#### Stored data
(* ===== verification/Float64.v ===== *)
(** IEEE 754 binary64 numbers as the C code handles them: a [double] is its 64-bit
    pattern, as [float64_as_uint64] gives it. *)
From stdpp Require Import base tactics list numbers.
From Stdlib Require Import ZArith Lia.
From S2P Require Import Prelude.

Open Scope Z_scope.

(** The fields of a float64 pattern. *)
Definition float64_sign (b : Z) : Z := Z.shiftr b 63.
Definition float64_exp (b : Z) : Z := Z.land (Z.shiftr b 52) (2 ^ 11 - 1).
Definition float64_mant (b : Z) : Z := Z.land b (2 ^ 52 - 1).

(** [x / 2^k] rounded to the nearest integer, ties to even. *)
Definition rne (x k : Z) : Z :=
  let q := x / 2 ^ k in
  let r := x mod 2 ^ k in
  if (2 ^ (k - 1) <? r) || ((r =? 2 ^ (k - 1)) && Z.odd q) then q + 1 else q.

(** The float64 nearest to the integer [v], ties to even, infinity when [v] is
    out of range: the rounding IEEE 754 prescribes for a conversion. *)
Definition float64_round (v : Z) : Z :=
  if v =? 0 then 0 else
  let m := Z.abs v in
  let e := Z.log2 m in
  let q := if e <=? 52 then m * 2 ^ (52 - e) else rne m (e - 52) in
  let '(q, e) := if q =? 2 ^ 53 then (2 ^ 52, e + 1) else (q, e) in
  let sgn := Z.shiftl (c_bool (v <? 0)) 63 in
  if 1023 <? e then Z.lor (Z.lor sgn (Z.shiftl 2047 52)) 0
  else Z.lor (Z.lor sgn (Z.shiftl (e + 1023) 52)) (q - 2 ^ 52).

(** A magnitude with the sign bit [s]. *)
Definition signed (s : Z) (v : Z) : Z := if s =? 0 then v else - v.

(** The magnitude of a finite float64 in units of [2^-1074], the smallest
    positive float64, and the signed value in the same unit. *)
Definition float64_scaled_abs (b : Z) : Z :=
  if float64_exp b =? 0 then float64_mant b
  else (float64_mant b + 2 ^ 52) * 2 ^ (float64_exp b - 1).

Definition float64_scaled (b : Z) : Z := signed (float64_sign b) (float64_scaled_abs b).

(** ** C operations

    [isnan], comparisons with an integer constant, truncation and [lrint], on the
    64-bit pattern.  An infinity compares like a number above every finite one. *)
Definition isnan (d : Z) : bool := (float64_exp d =? 2047) && negb (float64_mant d =? 0).
Definition isfinite (d : Z) : bool := negb (float64_exp d =? 2047).

Definition float64_lt_int (d c : Z) : bool := negb (isnan d) && (float64_scaled d <? c * 2 ^ 1074).
Definition float64_gt_int (d c : Z) : bool := negb (isnan d) && (c * 2 ^ 1074 <? float64_scaled d).
Definition float64_ge_int (d c : Z) : bool := negb (isnan d) && (c * 2 ^ 1074 <=? float64_scaled d).
Definition float64_le_int (d c : Z) : bool := negb (isnan d) && (float64_scaled d <=? c * 2 ^ 1074).

(** [(int)d] and [(int64_t)d], for a result in range: the integral part. *)
Definition float64_trunc (d : Z) : Z := signed (float64_sign d) (float64_scaled_abs d / 2 ^ 1074).

(** [lrint(d)] in the default rounding mode. *)
Definition lrint (d : Z) : Z := signed (float64_sign d) (rne (float64_scaled_abs d) 1074).

(** [floor(d) == d] *)
Definition is_integral (d : Z) : bool := float64_scaled_abs d mod 2 ^ 1074 =? 0.

(** ** Lemmas *)

Lemma float64_fields b :
  0 <= b < 2 ^ 64 ->
  (float64_sign b = 0 \/ float64_sign b = 1) /\ 0 <= float64_exp b < 2048 /\ 0 <= float64_mant b < 2 ^ 52.
Proof.
  intros Hb. unfold float64_sign, float64_exp, float64_mant. rewrite !land_mask, Z.shiftr_div_pow2 by lia.
  split; [|split; apply Z.mod_pos_bound; lia].
  assert (0 <= b / 2 ^ 63) by (apply Z.div_pos; lia).
  assert (b / 2 ^ 63 < 2) by (apply Z.div_lt_upper_bound; lia). lia.
Qed.

Lemma scale_pos (k : Z) : 0 <= k -> 0 < 2 ^ k.
Proof. intros. apply Z.pow_pos_nonneg; lia. Qed.
Lemma mp_sub_spec a b k :
  limbs_ok a -> limbs_ok b -> length a = length b -> 0 <= k <= 1 ->
  let '(r, k') := mp_sub a b k in
  limbs_ok r /\ length r = length a /\ 0 <= k' <= 1 /\
  mp_val r - mp_base a * k' = mp_val a - mp_val b - k.
Proof.
  intros Ha. revert b k. induction Ha as [|x a Hx Ha IH]; intros [|y b] k Hb Hl Hk;
    try discriminate; cbn [mp_sub].
  - change (mp_base []) with 1. cbn [mp_val length]. repeat split; [constructor|lia..].
  - inversion Hb as [|? ? Hy Hb']; subst. cbv zeta.
    pose proof (js_limb_sub_borrow x y Hx Hy) as E1.
    set (s := js_limb (x - y)) in *.
    assert (limb_ok s) as Hs by apply js_limb_ok.
    assert (limb_ok k) as Hk' by (unfold limb_ok; pose proof limb_base_big; lia).
    pose proof (js_limb_sub_borrow s k Hs Hk') as E2.
    pose proof (js_limb_ok (s - k)) as Hr.
    set (v := js_limb (s - k)) in *.
    rewrite lor_c_bool.
    assert (v - limb_base * c_bool ((s <? v) || (x <? s)) = x - y - k) as E3.
    { unfold limb_ok in *. pose proof limb_base_big.
      destruct (s <? v), (x <? s); simpl in *; lia. }
    specialize (IH b (c_bool ((s <? v) || (x <? s))) Hb' ltac:(simpl in Hl; lia) (c_bool_bounds _)).
    destruct (mp_sub a b (c_bool ((s <? v) || (x <? s)))) as [rs k2].
    destruct IH as (Hrs & Hlen & Hk2 & E4).
    rewrite mp_base_cons. cbn [mp_val length]. repeat split.
    + constructor; assumption.
    + lia.
    + lia.
    + lia.
    + transitivity (v + limb_base * (mp_val rs - mp_base a * k2)); [ring|]. rewrite E4. lia.
Qed.

Lemma js_limb_lnot b : limb_ok b -> js_limb (Z.lnot b) = limb_base - 1 - b.
Proof.
  intros Hb. unfold limb_ok in Hb. rewrite js_limb_eq. unfold Z.lnot, Z.pred.
  symmetry. apply (Z.mod_unique _ _ (-1)); lia.
Qed.
(* ===== verification/LimbDiv.v ===== *)
(** Limb division (quickjs.c: [udiv1norm_init] to [mp_divnorm]): division by an
    invariant limb through a precomputed reciprocal, and the schoolbook long
    division with its quotient estimate and add-back loop.

    Correctness of the long division [mp_divnorm]. *)
From stdpp Require Import base tactics list numbers.
From Stdlib Require Import ZArith Lia.
From S2P Require Import Prelude Limbs LimbSpecs.

Open Scope Z_scope.

Section LimbDiv.
Context `{LC : LimbConfig}.

Definition udiv1norm_init (d : Z) : Z :=
  let a1 := js_limb (- d - 1) in
  let a0 := js_limb (-1) in
  js_limb (Z.lor (Z.shiftl a1 JS_LIMB_BITS) a0 / d).

(** Quotient and remainder of [a1 * 2^JS_LIMB_BITS + a0] by [d]. *)
Definition udiv1norm (a1 a0 d d_inv : Z) : Z * Z :=
  let n1m := js_limb (Z.shiftr (js_slimb a0) (JS_LIMB_BITS - 1)) in
  let n_adj := js_limb (a0 + Z.land n1m d) in
  let a := js_dlimb (d_inv * js_limb (a1 - n1m) + n_adj) in
  let q := js_limb (Z.shiftr a JS_LIMB_BITS + a1) in
  let a := Z.lor (Z.shiftl a1 JS_LIMB_BITS) a0 in
  let a := js_dlimb (a - q * d - d) in
  let ah := js_limb (Z.shiftr a JS_LIMB_BITS) in
  let q := js_limb (q + (1 + ah)) in
  let r := js_limb (js_limb a + Z.land ah d) in
  (q, r).

Definition UDIV1NORM_THRESHOLD : Z := 3.

Fixpoint mp_div1norm_inv (taba : list Z) (b b_inv r : Z) : list Z * Z :=
  match taba with
  | a :: taba' =>
      let '(qs, r) := mp_div1norm_inv taba' b b_inv r in
      let '(q, r) := udiv1norm r a b b_inv in
      (q :: qs, r)
  | [] => ([], r)
  end.

(** Below the threshold the loop is the one of [mp_div1]. *)
Definition mp_div1norm (taba : list Z) (b r : Z) : list Z * Z :=
  if UDIV1NORM_THRESHOLD <=? len taba
  then mp_div1norm_inv taba b (udiv1norm_init b) r
  else mp_div1 taba b r.

(** First iteration: compare [taba[n..]] with [tabb] from limb [j - 1] down. *)
Fixpoint mp_divnorm_first (taba tabb : list Z) (n : Z) (j : nat) : M Z :=
  match j with
  | O => mret 1
  | S j' =>
      x ← tab_get taba (n + Z.of_nat j');
      y ← tab_get tabb (Z.of_nat j');
      if x =? y then mp_divnorm_first taba tabb n j'
      else mret (if x <? y then 0 else 1)
  end.

(** The add-back loop; at most two rounds are needed (see [addback_spec]). *)
Fixpoint mp_divnorm_addback (fuel : nat) (q : Z) (taba tabb : list Z) (i nb : Z) :
    M (Z * list Z) :=
  match fuel with
  | O => undefined
  | S fuel =>
      let q := js_limb (q - 1) in
      win ← tab_slice taba i nb;
      let '(win', c) := mp_add win tabb 0 in
      taba ← tab_blit taba i win';
      if negb (c =? 0) then
        v ← tab_get taba (i + nb);
        let v := js_limb (v + 1) in
        taba ← tab_set taba (i + nb) v;
        if v =? 0 then mret (q, taba)
        else mp_divnorm_addback fuel q taba tabb i nb
      else mp_divnorm_addback fuel q taba tabb i nb
  end.

Definition ADDBACK_ROUNDS : nat := 3.

(** One quotient limb: estimate, multiply and subtract, correct. *)
Definition mp_divnorm_step (taba tabb : list Z) (i nb b1 b1_inv : Z) : M (Z * list Z) :=
  ah ← tab_get taba (i + nb);
  q ← (if b1 <=? ah then mret (js_limb (-1))
       else if negb (b1_inv =? 0) then
         al ← tab_get taba (i + nb - 1);
         mret (fst (udiv1norm ah al b1 b1_inv))
       else
         al ← tab_get taba (i + nb - 1);
         mret (js_limb (Z.lor (Z.shiftl ah JS_LIMB_BITS) al / b1)));
  win ← tab_slice taba i nb;
  let '(win', r) := mp_sub_mul1 win tabb q in
  taba ← tab_blit taba i win';
  v ← tab_get taba (i + nb);
  let a := js_limb (v - r) in
  taba ← tab_set taba (i + nb) a;
  if v <? a then mp_divnorm_addback ADDBACK_ROUNDS q taba tabb i nb
  else mret (q, taba).

(** [for (i = n - 1; i >= 0; i--)] *)
Fixpoint mp_divnorm_loop (i : nat) (tabq taba tabb : list Z) (nb b1 b1_inv : Z) :
    M (list Z * list Z) :=
  match i with
  | O => mret (tabq, taba)
  | S i =>
      '(q, taba) ← mp_divnorm_step taba tabb (Z.of_nat i) nb b1 b1_inv;
      tabq ← tab_set tabq (Z.of_nat i) q;
      mp_divnorm_loop i tabq taba tabb nb b1 b1_inv
  end.

(** [tabb] is the array [tabb[0..nb-1]]; [tabq] and [taba] may be longer than
    the [na - nb + 1] and [na] limbs in use.  Returns the new [tabq], [taba]. *)
Definition mp_divnorm (tabq taba : list Z) (na : Z) (tabb : list Z) : M (list Z * list Z) :=
  let nb := len tabb in
  b1 ← tab_get tabb (nb - 1);
  if nb =? 1 then
    a ← tab_slice taba 0 na;
    let '(qs, r) := mp_div1norm a b1 0 in
    tabq ← tab_blit tabq 0 qs;
    taba ← tab_set taba 0 r;
    mret (tabq, taba)
  else
    let n := na - nb in
    let b1_inv := if UDIV1NORM_THRESHOLD <=? n then udiv1norm_init b1 else 0 in
    q ← mp_divnorm_first taba tabb n (length tabb);
    tabq ← tab_set tabq n q;
    taba ← (if negb (q =? 0) then
              win ← tab_slice taba n nb;
              tab_blit taba n (fst (mp_sub win tabb 0))
            else mret taba);
    mp_divnorm_loop (Z.to_nat n) tabq taba tabb nb b1 b1_inv.

(** * The reciprocal *)

(** [d] has its top bit set. *)
Definition normalized (d : Z) : Prop := 2 ^ (JS_LIMB_BITS - 1) <= d < limb_base.

Lemma udiv1norm_init_spec d :
  normalized d ->
  let m := udiv1norm_init d in
  limb_ok m /\ 0 < m /\
  exists e, 0 <= e < d /\ (limb_base + m) * d + e = limb_base * limb_base - 1.
Proof.
  intros Hd. unfold normalized in Hd. cbv zeta. unfold udiv1norm_init.
  pose proof limb_base_half as Eh. pose proof limb_base_big as HB.
  assert (js_limb (- d - 1) = limb_base - d - 1) as E1
    by (rewrite js_limb_eq; symmetry; apply (Z.mod_unique _ _ (-1)); lia).
  assert (js_limb (-1) = limb_base - 1) as E0
    by (rewrite js_limb_eq; symmetry; apply (Z.mod_unique _ _ (-1)); lia).
  rewrite E1, E0, shl_limb_lor by auto with limbs.
  set (N := (limb_base - d - 1) * limb_base + (limb_base - 1)).
  assert (N = limb_base * limb_base - limb_base * d - 1) as EN by (unfold N; ring).
  assert (d <= N) by nia.
  assert (0 < N / d) by (apply Z.div_str_pos; lia).
  assert (N / d < limb_base) by (apply Z.div_lt_upper_bound; nia).
  assert (js_limb (N / d) = N / d) as -> by (apply js_limb_small; unfold limb_ok; lia).
  split; [unfold limb_ok; lia|]. split; [lia|].
  exists (N mod d). split; [apply Z.mod_pos_bound; lia|].
  pose proof (Z_div_mod_eq_full N d). nia.
Qed.

Lemma slimb_sign_mask a0 :
  limb_ok a0 ->
  js_limb (Z.shiftr (js_slimb a0) (JS_LIMB_BITS - 1)) =
    if a0 <? 2 ^ (JS_LIMB_BITS - 1) then 0 else limb_base - 1.
Proof.
  intros Ha. unfold limb_ok in Ha. pose proof limb_bits_pos as HW.
  pose proof limb_base_half as Eh. pose proof limb_half_big as Hh.
  unfold js_slimb. rewrite swrap_pattern by (unfold limb_base in *; lia).
  rewrite Z.shiftr_div_pow2 by lia.
  fold limb_base. set (h := 2 ^ (JS_LIMB_BITS - 1)) in *.
  destruct (Z.ltb_spec a0 h).
  - rewrite Z.div_small by lia. reflexivity.
  - replace ((a0 - limb_base) / h) with (-1)
      by (apply (Z.div_unique _ _ _ (a0 - limb_base + h)); lia).
    rewrite js_limb_eq. symmetry. apply (Z.mod_unique _ _ (-1)); lia.
Qed.

Lemma land_all_ones d : limb_ok d -> Z.land (limb_base - 1) d = d.
Proof.
  intros Hd. rewrite Z.land_comm. unfold limb_base. rewrite land_mask by (pose proof limb_bits_pos; lia).
  apply Z.mod_small. exact Hd.
Qed.

(** The quotient estimate read off the reciprocal is the quotient or one less. *)
Lemma udiv1norm_estimate a1 a0 d m e :
  normalized d -> 0 <= a1 < d -> limb_ok a0 -> limb_ok m -> 0 <= e < d ->
  (limb_base + m) * d + e = limb_base * limb_base - 1 ->
  let top := negb (a0 <? 2 ^ (JS_LIMB_BITS - 1)) in
  let adj := if top then m + (a0 + d - limb_base) else a0 in
  let q := a1 + (m * a1 + adj) / limb_base in
  0 <= a1 * limb_base + a0 - q * d < 2 * d.
Proof.
  intros Hd Ha1 Ha0 Hm He Ed. cbv zeta. unfold normalized, limb_ok in *.
  pose proof limb_base_half as Eh. pose proof limb_base_big as HB.
  set (h := 2 ^ (JS_LIMB_BITS - 1)) in *. set (B := limb_base) in *.
  set (adj := if negb (a0 <? h) then m + (a0 + d - B) else a0).
  pose proof (Z_div_mod_eq_full (m * a1 + adj) B) as Eq.
  pose proof (Z.mod_pos_bound (m * a1 + adj) B ltac:(lia)) as Ht.
  set (q1 := (m * a1 + adj) / B) in *. set (t := (m * a1 + adj) mod B) in *.
  assert (B * (a1 * B + a0 - (a1 + q1) * d) =
          a1 * (B * B - B * d) + a0 * B - (m * a1 + adj) * d + d * t) as E1.
  { rewrite Eq. ring. }
  assert (B * B - B * d = m * d + e + 1) as E2 by lia.
  enough (0 <= B * (a1 * B + a0 - (a1 + q1) * d) < B * (2 * d)) as [Hl Hu].
  { split; [apply (Z.mul_le_mono_pos_l _ _ B)|apply (Z.mul_lt_mono_pos_l B)]; lia. }
  rewrite E1, E2. unfold adj. destruct (Z.ltb_spec a0 h) as [Hlo|Hhi]; cbn [negb].
  - replace (a1 * (m * d + e + 1) + a0 * B - (m * a1 + a0) * d + d * t)
      with (a1 * (e + 1) + a0 * (B - d) + d * t) by ring.
    assert (0 <= a1 * (e + 1) <= (d - 1) * d) by (apply mul_bounds; lia).
    assert (0 <= a0 * (B - d) <= d * (B - d)) by (apply mul_bounds; lia).
    assert (0 <= d * t <= d * (B - 1)) by (apply mul_bounds; lia). lia.
  - replace (a1 * (m * d + e + 1) + a0 * B - (m * a1 + (m + (a0 + d - B))) * d + d * t)
      with ((a1 + 1) * (e + 1) + (a0 - (B - d)) * (B - d) + d * t
            + (B * B - B * d - (m * d + e + 1))) by ring.
    rewrite E2.
    assert (0 <= (a1 + 1) * (e + 1) <= d * d) by (apply mul_bounds; lia).
    assert (0 <= (a0 - (B - d)) * (B - d) <= (d - 1) * (B - d)) by (apply mul_bounds; lia).
    assert (0 <= d * t <= d * (B - 1)) by (apply mul_bounds; lia). lia.
Qed.
(* ===== verification/BigIntBits.v ===== *)
(** Bitwise operations and shifts of BigInts: the results are the infinite
    two's complement operations on the values.

    Shifts of BigInts: multiplication by a power of two and floor division by
    one, whatever the sign. *)
From stdpp Require Import base tactics list numbers.
From Stdlib Require Import ZArith Lia.
From S2P Require Import Prelude Limbs LimbSpecs BigInt BigIntMul BigIntDivRem.

Open Scope Z_scope.

Section BigIntBits.
Context `{LC : LimbConfig} `{FM : FreshMemory}.

(** ** Bitwise operators on values split at a bit position *)

Lemma logic_op_shiftr op x y k : 0 <= k ->
  Z.shiftr (logic_op op x y) k = logic_op op (Z.shiftr x k) (Z.shiftr y k).
Proof. intros _. destruct op; cbn; [apply Z.shiftr_lor|apply Z.shiftr_land|apply Z.shiftr_lxor]. Qed.

Lemma logic_op_mod op x y k : 0 <= k ->
  logic_op op x y mod 2 ^ k = logic_op op (x mod 2 ^ k) (y mod 2 ^ k).
Proof.
  intros Hk. apply Z.bits_inj'. intros i Hi.
  destruct (Z.lt_ge_cases i k); destruct op; cbn [logic_op];
    rewrite ?Z.lor_spec, ?Z.land_spec, ?Z.lxor_spec;
    rewrite ?Z.mod_pow2_bits_low, ?Z.mod_pow2_bits_high by lia;
    rewrite ?Z.lor_spec, ?Z.land_spec, ?Z.lxor_spec; reflexivity.
Qed.

Lemma logic_op_limb_ok op x y : limb_ok x -> limb_ok y -> limb_ok (logic_op op x y).
Proof.
  unfold limb_ok, limb_base. intros Hx Hy. pose proof limb_bits_pos.
  rewrite <- (Z.mod_small x (2 ^ JS_LIMB_BITS)), <- (Z.mod_small y (2 ^ JS_LIMB_BITS)) by lia.
  rewrite <- logic_op_mod by lia. apply Z.mod_pos_bound. lia.
Qed.
(* ===== verification/BigIntPow.v ===== *)
(** Comparison and exponentiation of BigInts. *)
From stdpp Require Import base tactics list numbers.
From Stdlib Require Import ZArith Lia.
From S2P Require Import Prelude Limbs LimbSpecs BigInt BigIntMul BigIntDivRem BigIntBits.

Open Scope Z_scope.

Section BigIntPow.
Context `{LC : LimbConfig} `{FM : FreshMemory}.

(** ** [js_bigint_cmp] *)

Lemma norm_lower a : bi_norm a -> bi_val a <> 0 -> limb_base ^ (bi_len a - 1) <= 2 * Z.abs (bi_val a).
Proof.
  intros [[Hok Hne] Hm] Hnz. unfold bi_val, bi_len, minimal in *. destruct Hm as [Hm|Hm]; [|lia].
  unfold len. rewrite Hm. change (Z.of_nat 1 - 1) with 0. rewrite Z.pow_0_r. lia.
Qed.

Lemma norm_upper a : bi_ok a -> 2 * Z.abs (bi_val a) <= limb_base ^ bi_len a.
Proof. intros [Hok _]. pose proof (sval_range _ Hok) as H. rewrite mp_base_bi in H. unfold bi_val. lia. Qed.

Lemma sgn_pos x : 0 < x -> Z.sgn x = 1.
Proof. lia. Qed.

Lemma sgn_neg x : x < 0 -> Z.sgn x = -1.
Proof. lia. Qed.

#### What you have to do
All lines of the entries containing the string "repeat" must be shown in full.

#### Task answer
  - change (mp_base []) with 1. cbn [mp_val length]. repeat split; [constructor|lia..].
    rewrite mp_base_cons. cbn [mp_val length]. repeat split.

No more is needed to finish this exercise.